Exercise =
Each record is to be duplicated exactly, with nothing added.

↓↓↓

(** [create_commit] after a successful file operation: the message is
    drawn, the staging command is started, and the commit command is
    started if staging exits with 0. *)
Lemma create_commit_run (commit_date : Datetime.datetime) (w w1 : World)
      (filename operation : string) :
  perform_random_operation w = (Ok (filename, operation), w1) ->
  exists (message : string) (r : Feed),
    let w2 := set_rng r w1 in
    let date_str := Datetime.strftime_ymd_hms commit_date in
    let stage := staging_process operation filename (environ w) in
    let commit := commit_process message date_str (environ w) in
    let t3 := git_leaves w (pos (git w)) (fs w1) in
    let w3 := set_fs t3 (set_spawned (spawned w ++ [stage])
                           (set_git (advance (git w)) w2)) in
    let t4 := git_leaves w (S (pos (git w))) t3 in
    let w4 := set_fs t4 (set_spawned (spawned w ++ [stage; commit])
                           (set_git (advance (advance (git w))) w2)) in
    generate_commit_message w1 = (Ok message, w2)
    /\ create_commit commit_date w
       = if peek (git w) =? 0 then
           if peek (advance (git w)) =? 0 then (Ok (message, operation, filename), w4)
           else (Raise (CalledProcessError (peek (advance (git w))) (argv commit)), w4)
         else (Raise (CalledProcessError (peek (git w)) (argv stage)), w3).
Proof.
  intros Eop.
  pose proof (perform_random_operation_quiet w) as Hq.
  rewrite Eop in Hq. cbn [snd] in Hq.
  destruct Hq as (Hsp & Henv & Hgit & _ & _ & Hleaves).
  destruct (generate_commit_message_run w1) as (message & r & Emsg).
  exists message, r. cbv zeta. split; [exact Emsg|].
  unfold create_commit.
  rewrite (bind_Ok _ _ _ _ _ Eop); cbv beta iota zeta.
  rewrite (bind_Ok _ _ _ _ _ Emsg); cbv beta iota zeta.
  unfold bind at 1.
  assert (Hstage :
    (if String.eqb operation "delete"
     then subprocess_run ["git"; "rm"; filename] None
     else subprocess_run ["git"; "add"; filename] None)
    = subprocess_run (argv (staging_process operation filename (environ w))) None).
  { unfold staging_process. cbn [argv]. now destruct (String.eqb operation "delete"). }
  rewrite Hstage. unfold subprocess_run at 1.
  cbn [git git_leaves fs set_rng environ spawned default].
  rewrite Hgit, Henv, Hsp, Hleaves.
  destruct (peek (git w) =? 0) eqn:E1.
  2:{ unfold staging_process. reflexivity. }
  rewrite (bind_Ok Os.environ_copy _ _ _ _ eq_refl); cbv beta iota zeta.
  unfold bind, subprocess_run, ret.
  cbn [git git_leaves fs set_rng set_fs set_spawned set_git environ spawned default].
  rewrite Henv, Hleaves.
  change (peek (advance (git w))) with (src (git w) (S (pos (git w)))).
  cbn [peek advance src pos].
  destruct (src (git w) (S (pos (git w))) =? 0) eqn:E2.
  - rewrite <- app_assoc. reflexivity.
  - rewrite <- app_assoc. reflexivity.
Qed.

End Commits.

(** ** The shape of formatted dates *)

Section DateShape.

Import Text.

Lemma like_pattern_app (p1 p2 s1 s2 : string) :
  like_pattern p1 s1 = true -> like_pattern p2 s2 = true ->
  like_pattern (p1 +:+ p2) (s1 +:+ s2) = true.
Proof.
  revert s1. induction p1 as [|p p1 IH]; intros [|c s1]; simpl; try discriminate.
  - auto.
  - intros [Hc Hs]%andb_true_iff H2. rewrite Hc. simpl. now apply IH.
Qed.

Lemma like_pattern_digits (n : nat) (s : string) :
  String.length s = n -> all_chars is_digit s = true ->
  like_pattern (repeat_char "9"%char n) s = true.
Proof.
  revert s. induction n as [|n IH]; intros [|c s]; simpl; try discriminate.
  - reflexivity.
  - intros [= Hlen] [Hc Hs]%andb_true_iff. rewrite Hc. simpl. now apply IH.
Qed.

Lemma like_pattern_zero_pad (k : nat) (n : Z) :
  0 <= n < 10 ^ Z.of_nat k -> (1 <= k)%nat ->
  like_pattern (repeat_char "9"%char k) (zero_pad k n) = true.
Proof.
  intros Hn Hk. destruct (zero_pad_shape k n Hn Hk).
  now apply like_pattern_digits.
Qed.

↑↑↑

Exercise output =
(** [create_commit] after a successful file operation: the message is
    drawn, the staging command is started, and the commit command is
    started if staging exits with 0. *)
Lemma create_commit_run (commit_date : Datetime.datetime) (w w1 : World)
      (filename operation : string) :
  perform_random_operation w = (Ok (filename, operation), w1) ->
  exists (message : string) (r : Feed),
    let w2 := set_rng r w1 in
    let date_str := Datetime.strftime_ymd_hms commit_date in
    let stage := staging_process operation filename (environ w) in
    let commit := commit_process message date_str (environ w) in
    let t3 := git_leaves w (pos (git w)) (fs w1) in
    let w3 := set_fs t3 (set_spawned (spawned w ++ [stage])
                           (set_git (advance (git w)) w2)) in
    let t4 := git_leaves w (S (pos (git w))) t3 in
    let w4 := set_fs t4 (set_spawned (spawned w ++ [stage; commit])
                           (set_git (advance (advance (git w))) w2)) in
    generate_commit_message w1 = (Ok message, w2)
    /\ create_commit commit_date w
       = if peek (git w) =? 0 then
           if peek (advance (git w)) =? 0 then (Ok (message, operation, filename), w4)
           else (Raise (CalledProcessError (peek (advance (git w))) (argv commit)), w4)
         else (Raise (CalledProcessError (peek (git w)) (argv stage)), w3).
Proof.
  intros Eop.
  pose proof (perform_random_operation_quiet w) as Hq.
  rewrite Eop in Hq. cbn [snd] in Hq.
  destruct Hq as (Hsp & Henv & Hgit & _ & _ & Hleaves).
  destruct (generate_commit_message_run w1) as (message & r & Emsg).
  exists message, r. cbv zeta. split; [exact Emsg|].
  unfold create_commit.
  rewrite (bind_Ok _ _ _ _ _ Eop); cbv beta iota zeta.
  rewrite (bind_Ok _ _ _ _ _ Emsg); cbv beta iota zeta.
  unfold bind at 1.
  assert (Hstage :
    (if String.eqb operation "delete"
     then subprocess_run ["git"; "rm"; filename] None
     else subprocess_run ["git"; "add"; filename] None)
    = subprocess_run (argv (staging_process operation filename (environ w))) None).
  { unfold staging_process. cbn [argv]. now destruct (String.eqb operation "delete"). }
  rewrite Hstage. unfold subprocess_run at 1.
  cbn [git git_leaves fs set_rng environ spawned default].
  rewrite Hgit, Henv, Hsp, Hleaves.
  destruct (peek (git w) =? 0) eqn:E1.
  2:{ unfold staging_process. reflexivity. }
  rewrite (bind_Ok Os.environ_copy _ _ _ _ eq_refl); cbv beta iota zeta.
  unfold bind, subprocess_run, ret.
  cbn [git git_leaves fs set_rng set_fs set_spawned set_git environ spawned default].
  rewrite Henv, Hleaves.
  change (peek (advance (git w))) with (src (git w) (S (pos (git w)))).
  cbn [peek advance src pos].
  destruct (src (git w) (S (pos (git w))) =? 0) eqn:E2.
  - rewrite <- app_assoc. reflexivity.
  - rewrite <- app_assoc. reflexivity.
Qed.

End Commits.

(** ** The shape of formatted dates *)

Section DateShape.

Import Text.

Lemma like_pattern_app (p1 p2 s1 s2 : string) :
  like_pattern p1 s1 = true -> like_pattern p2 s2 = true ->
  like_pattern (p1 +:+ p2) (s1 +:+ s2) = true.
Proof.
  revert s1. induction p1 as [|p p1 IH]; intros [|c s1]; simpl; try discriminate.
  - auto.
  - intros [Hc Hs]%andb_true_iff H2. rewrite Hc. simpl. now apply IH.
Qed.

Lemma like_pattern_digits (n : nat) (s : string) :
  String.length s = n -> all_chars is_digit s = true ->
  like_pattern (repeat_char "9"%char n) s = true.
Proof.
  revert s. induction n as [|n IH]; intros [|c s]; simpl; try discriminate.
  - reflexivity.
  - intros [= Hlen] [Hc Hs]%andb_true_iff. rewrite Hc. simpl. now apply IH.
Qed.

Lemma like_pattern_zero_pad (k : nat) (n : Z) :
  0 <= n < 10 ^ Z.of_nat k -> (1 <= k)%nat ->
  like_pattern (repeat_char "9"%char k) (zero_pad k n) = true.
Proof.
  intros Hn Hk. destruct (zero_pad_shape k n Hn Hk).
  now apply like_pattern_digits.
Qed.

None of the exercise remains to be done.